Furthermore, the results highlighted the potential cultural differences in trauma profiles between individualistic and collectivistic cultures. The salient traumatic events in collectivistic cultures are likely more frequently traumatic events related to intergroup trauma, which may explain, at least in part, the genesis of collectivism, while the salient traumatic events in the majorities’ cultures trauma profiles are more interpersonal traumas which may explain, at least in part, the traumatic basis of individualism (see, e.g., Kira, Rice et al., 2022).

While the current study has notable conceptual implications for stress and trauma disciplines, it also has significant implications for clinical intervention and prevention of CTS, an outcome of continuous traumatic events. It highlighted the need for innovations to address the CTS dynamics of proliferation and accumulation, even for those highly resilient. Some emerging interventions for CTS (e.g., Kira, Ashby et al., 2015; Kira & Tummala-Narra, 2015) need to be developed further and tested. Our results highlighted the significance of working memory deficits in mental health, which were highly associated with all mental health variables. The interplay between symptoms and executive functions in peri-post type III trauma MH syndrome reflected the acting integrative cognitive and emotional processes that are shaping mental health status. Any intervention strategies for individuals who experienced traumatic events associated with Type III and traumas in general, should include executive function optimization training in order for them to be more effective (e.g., Chiu et al., 2017; Karbach & Kray, 2021; Zimmer et al., 2021).

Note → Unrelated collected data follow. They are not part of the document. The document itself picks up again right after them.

Lemma sdk_shutdown_spec l o g a :
  up ∅ l -> exists l', sdk_shutdown (mk_program l o g a) = (Ret tt, mk_program l' o g a) /\ Loggers.handles l' = ∅.
Proof.
  intros [Hh Hs Hl Ho]. unfold sdk_shutdown, on_lib, Loggers.nvat_sdk_shutdown. cbn -[Sdk.shutdown].
  destruct (Sdk.shutdown_cases (Loggers.sdk_of l) Hs Ho) as [[Hn _]|(n & q & -> & _)]; [done|]. cbn. by eexists.
Qed.

Lemma cleanup_spec lg l a :
  up (<[2%nat := Loggers.o_logger lg]> (<[1%nat := Loggers.o_sdk_opts 0]> ∅)) l ->
  exists l', cleanup_sdk (mk_program l (Some (Some 1%nat)) (Some (Some 2%nat)) a) = (Ret tt, mk_program l' (Some None) (Some None) a) /\
    Loggers.handles l' = ∅.
Proof.
  intros Hup. destruct (free_handles_spec lg l a Hup) as (l1 & Hf & Hup1).
  destruct (sdk_shutdown_spec l1 (Some None) (Some None) a Hup1) as (l2 & Hs & Hh). exists l2. split; [|done].
  unfold cleanup_sdk, sbind in *. destruct (sdk_opts_free _) as [[[]|e|x|] s]; try done. rewrite Hf. exact Hs.
Qed.

(** ** The calls of a program on the C interface *)

Abbreviation object := (Nvat.object (U:=U) (V:=V)).
Abbreviation context_t := (Attestation.AttestationContext (U:=U) (V:=V)).
Abbreviation world := ((Attestation.shared string * WU) * (Attestation.shared NvOcspResponse * WV) * nat)%type.
Abbreviation locals := (gmap (ctype * nat) (option (nat * object))).
Abbreviation attest_result := (outcome Error (option string * option Error)).

Implicit Types (H : gmap nat object) (w : world) (M : locals) (c : context_t).

(** [attest_and_print] and [settings_failed] without the SDK. *)
Definition print_calls (exit_code : option Error -> Z) : api (Z * list string) :=
  do* _ := write T_str (Some detached_eat) None in
  do* _ := write T_claims_collection (Some claims) None in
  do* rc := attestation_rc in
  do* lines := print_results rc in
  do* _ := free_if T_str detached_eat in
  do* _ := free_if T_claims_collection claims in
  do* _ := ctx_free in
  sret (exit_code rc, lines).

Definition failed_calls {A : Type} (_ : A) : api (Z * list string) := do* _ := ctx_free in sret (1, []).

(** Between the initialization and the cleanup, [k] makes the calls [m]. *)
Definition settled (k : prog (Z * list string)) (m : api (Z * list string)) : Prop :=
  forall lg l a, up (<[2%nat := Loggers.o_logger lg]> (<[1%nat := Loggers.o_sdk_opts 0]> ∅)) l ->
  match (m a).1 with
  | Ret v => exists l', k (mk_program l (Some (Some 1%nat)) (Some (Some 2%nat)) a) =
                          (Ret v, mk_program l' (Some None) (Some None) (m a).2) /\ Loggers.handles l' = ∅
  | UB => (k (mk_program l (Some (Some 1%nat)) (Some (Some 2%nat)) a)).1 = UB
  | _ => True
  end.

Lemma handles_api_eq {A : Type} (m : api A) l o g a r a' : m a = (r, a') -> on_api m (mk_program l o g a) = (r, mk_program l o g a').
Proof. intros E. unfold on_api. cbn. by rewrite E. Qed.

Lemma settled_do {A : Type} (m : api A) k k' :
  (forall a, settled (k a) (k' a)) -> settled (do* a := on_api m in k a) (do* a := m in k' a).
Proof.
  intros Hk lg l a Hup. unfold sbind. destruct (m a) as [r a'] eqn:E. rewrite (handles_api_eq _ _ _ _ _ _ _ E).
  destruct r as [x|e|x|]; try done. by apply (Hk x lg l a').
Qed.

Lemma settled_orelse {A : Type} (m : api A) f f' k k' :
  (forall e, settled (f e) (f' e)) -> (forall a, settled (k a) (k' a)) ->
  settled (orelse (on_api m) f k) (orelse m f' k').
Proof.
  intros Hf Hk lg l a Hup. unfold orelse. destruct (m a) as [r a'] eqn:E. rewrite (handles_api_eq _ _ _ _ _ _ _ E).
  destruct r as [x|e|x|]; try done; [by apply (Hk x lg l a')|by apply (Hf e lg l a')].
Qed.

Lemma settled_end v : settled (do* _ := cleanup_sdk in sret v) (sret v).
Proof.
  intros lg l a Hup. unfold sbind, sret. cbn. destruct (cleanup_spec lg l a Hup) as (l' & -> & Hh). by exists l'.
Qed.

Lemma settled_failed {A : Type} (x : A) : settled (settings_failed x) (failed_calls x).
Proof. apply settled_do. intros _. apply settled_end. Qed.

Lemma settled_print f g : (forall rc, f rc = g rc) -> settled (attest_and_print f) (print_calls g).
Proof.
  intros E. do 2 (apply settled_do; intros _). apply settled_do; intros rc. apply settled_do; intros lines.
  do 3 (apply settled_do; intros _). rewrite E. apply settled_end.
Qed.

(** The whole of a program. *)
Lemma program_spec k m n q a :
  Sdk.stderr_color_mt "nvat_example" = true -> settled k m ->
  let calls := orelse create_default_gpu_ctx (fun _ => sret (1, [])) (fun _ => m) in
  if xml_ready then
    match (calls a).1 with
    | Ret v => exists l, with_sdk_and_ctx k (start n q a) = (Ret v, mk_program l (Some None) (Some None) (calls a).2) /\
                 Loggers.handles l = ∅
    | UB => (with_sdk_and_ctx k (start n q a)).1 = UB
    | _ => True
    end
  else exists l, with_sdk_and_ctx k (start n q a) = (Ret (1, []), mk_program l (Some None) (Some None) a) /\ Loggers.handles l = ∅.
Proof.
  intros Hn Hk calls. destruct (setup_spec n q a Hn) as (l & o & g & Hset & Hr).
  set (body := orelse (on_api create_default_gpu_ctx) (fun _ => do* _ := cleanup_sdk in sret (1, [])) (fun _ => k)).
  assert (with_sdk_and_ctx k (start n q a) =
    if xml_ready then body (mk_program l o g a) else (Ret (1, []), mk_program l o g a)) as ->.
  { unfold with_sdk_and_ctx. unfold orelse at 1. rewrite Hset. unfold init_result. by destruct xml_ready. }
  destruct xml_ready; destruct Hr as (-> & -> & Hup); [|by exists l].
  eapply (settled_orelse create_default_gpu_ctx _ (fun _ => sret (1, [])) _ (fun _ => m)); [|intros _; exact Hk|exact Hup].
  intros e. apply settled_end.
Qed.

(** *** What the calls come to *)

(** The attestation of a context, over a new nonce. *)
Definition attested c w : attest_result * Attestation.state :=
  Attestation.attest_device clock clock_ms [] true (Attestation.mk_state c w.1.1 w.1.2 w.2 []).

Definition rc_of (r : attest_result) : option Error :=
  match r with Ret (_, status) => status | Err e => Some e | Throw _ => Some InternalError | UB => None end.

Definition printed (r : attest_result) (cs : Collection.ClaimsCollection) : list string :=
  match r with
  | Ret (text, status) =>
      (match status with None => ["Attestation successful."] | _ => [] end) ++
      ["Detached EAT: " +:+ c_str (default "" text)] ++
      match Collection.serialize_json Eat.json_dump cs with Ret t => ["Claims: " +:+ c_str t] | _ => [] end
  | _ => []
  end.

(** What the calls leave: the result, the string of a token that was not made,
    and no variable with an object. *)
Definition done_with (exit_code : option Error -> Z) H w c (o : outcome Error (Z * list string)) (H' : gmap nat object)
    (w' : world) (M' : locals) : Prop :=
  let '(r, s) := attested c w in
  match r with
  | UB => o = UB
  | _ =>
    o = Ret (exit_code (rc_of r), printed r (Attestation.claims s)) /\ Cli.leaked H (Cli.token_leak r) H' /\
    w' = (Attestation.rim_world s, Attestation.ocsp_world s, Attestation.nras_requests s) /\ forall k, spare M' k
  end.

(** The variables of a program while it sets its context. *)
Record only_ctx (lc : nat) c M : Prop := mk_only_ctx {
  oc_ctx : M !! (T_attestation_ctx, ctx) = Some (Some (lc, o_attestation_ctx c));
  oc_other k : k <> (T_attestation_ctx, ctx) -> spare M k;
}.

Lemma runs_orelse {A B : Type} H w M (m : api A) (failed : Error -> api B) (k : A -> api B) (Q : _ -> _ -> _ -> _ -> Prop) :
  runs H w M m (fun o H' w' M' =>
    match o with
    | Ret a => runs H' w' M' (k a) Q
    | Err e => runs H' w' M' (failed e) Q
    | Throw x => Q (Throw x) H' w' M'
    | UB => Q UB H' w' M'
    end) -> runs H w M (orelse m failed k) Q.
Proof.
  intros Hm st Hs. destruct (Hm st Hs) as (H' & w' & M' & Hs' & Hq). unfold orelse.
  destruct (m st) as [[a|e|x|] st'] eqn:E; cbn [fst snd] in *; [by apply Hq, Hs'|by apply Hq, Hs'| |];
    exists H', w', M'; cbn; auto.
Qed.

Lemma setting_runs lc H w c M (F : option nat -> api unit) (f : context_t -> context_t) (Q : _ -> _ -> _ -> _ -> Prop) :
  F (Some lc) = on_ctx (Some lc) f -> only_ctx lc c M ->
  (forall M', only_ctx lc (f c) M' -> Q (Ret tt) H w M') -> runs H w M (with_ctx F) Q.
Proof.
  intros HF [Hc Ho] Hq. eapply Cli.runs_with_ctx; [exact Hc|]. rewrite HF. eapply Cli.runs_on_ctx; [exact Hc|]. apply Hq.
  split; [apply lookup_insert_eq|]. intros k Hk. apply Cli.spare_insert; [done|by apply Ho].
Qed.

Lemma create_runs H w (Q : _ -> _ -> _ -> _ -> Prop) :
  (forall lc M, only_ctx lc (Attestation.set_device_type Attestation.new_context Verify.NVAT_DEVICE_GPU) M -> Q (Ret tt) H w M) ->
  runs H w ∅ create_default_gpu_ctx Q.
Proof.
  intros Hq. unfold create_default_gpu_ctx. apply runs_bind, runs_c_call. unfold nvat_attestation_ctx_create. given.
  apply runs_emit; [apply spare_none, lookup_empty|]. intros lc _. tidy. apply runs_orelse.
  eapply (setting_runs lc _ _ Attestation.new_context _ _ (fun c => Attestation.set_device_type c Verify.NVAT_DEVICE_GPU)); [done| |].
  - split; [apply lookup_insert_eq|]. intros k Hk. apply Cli.spare_insert; [done|]. apply spare_none, lookup_empty.
  - intros M' Hm. apply runs_ret. by eapply Hq.
Qed.

Lemma ctx_free_runs lc c H w M (Q : _ -> _ -> _ -> _ -> Prop) :
  M !! (T_attestation_ctx, ctx) = Some (Some (lc, o_attestation_ctx c)) ->
  Q (Ret tt) H w (<[(T_attestation_ctx, ctx) := None]> M) -> runs H w M ctx_free Q.
Proof. apply runs_free. Qed.

Lemma serialized (cs : Collection.ClaimsCollection) :
  (exists t, Collection.serialize_json Eat.json_dump cs = Ret t) \/ Collection.serialize_json Eat.json_dump cs = Err InternalError.
Proof. unfold Collection.serialize_json. destruct (Eat.json_dump _); [left; by eexists|by right]. Qed.

Lemma str_data_runs H w M v l t (Q : _ -> _ -> _ -> _ -> Prop) :
  M !! (T_str, v) = Some (Some (l, o_str t)) -> Q (Ret t) H w M -> runs H w M (str_data v) Q.
Proof.
  intros Hm Hq. apply runs_c_call, runs_bind. eapply runs_arg; [exact Hm|]. tidy. unfold nvat_str_get_data. given.
  apply runs_bind. eapply runs_deref; [exact Hm|done|]. tidy. by apply runs_lift.
Qed.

The current study, while having notable strengths, has numerous limitations. This study was conducted in a convenient sample. The measures we used in the study were based on self-reports. Self-report is subject to different biases such as social desirability. Furthermore, the self-report executive function (EF) scale may not represent the same cognitive structures measured by performance-based EF scales. Performance-based and self-report tests of EF measures were found to be complementary, but distinct and unique constructs of metacognitive mechanisms (Snyder et al., 2021). Furthermore, the current study was cross-sectional. We cannot draw definite causal inferences from the results in a cross-sectional design. Regardless of these limitations, this study provided empirical evidence that greater frequency of the validity of type III continuous stressors (acute and chronic) has the most grave effects, with greater frequency of intersected discrimination (Type III-a stressors) having the most severe impact. Syrian IDP are exposed to the most detrimental traumatic events and need urgent and innovative help.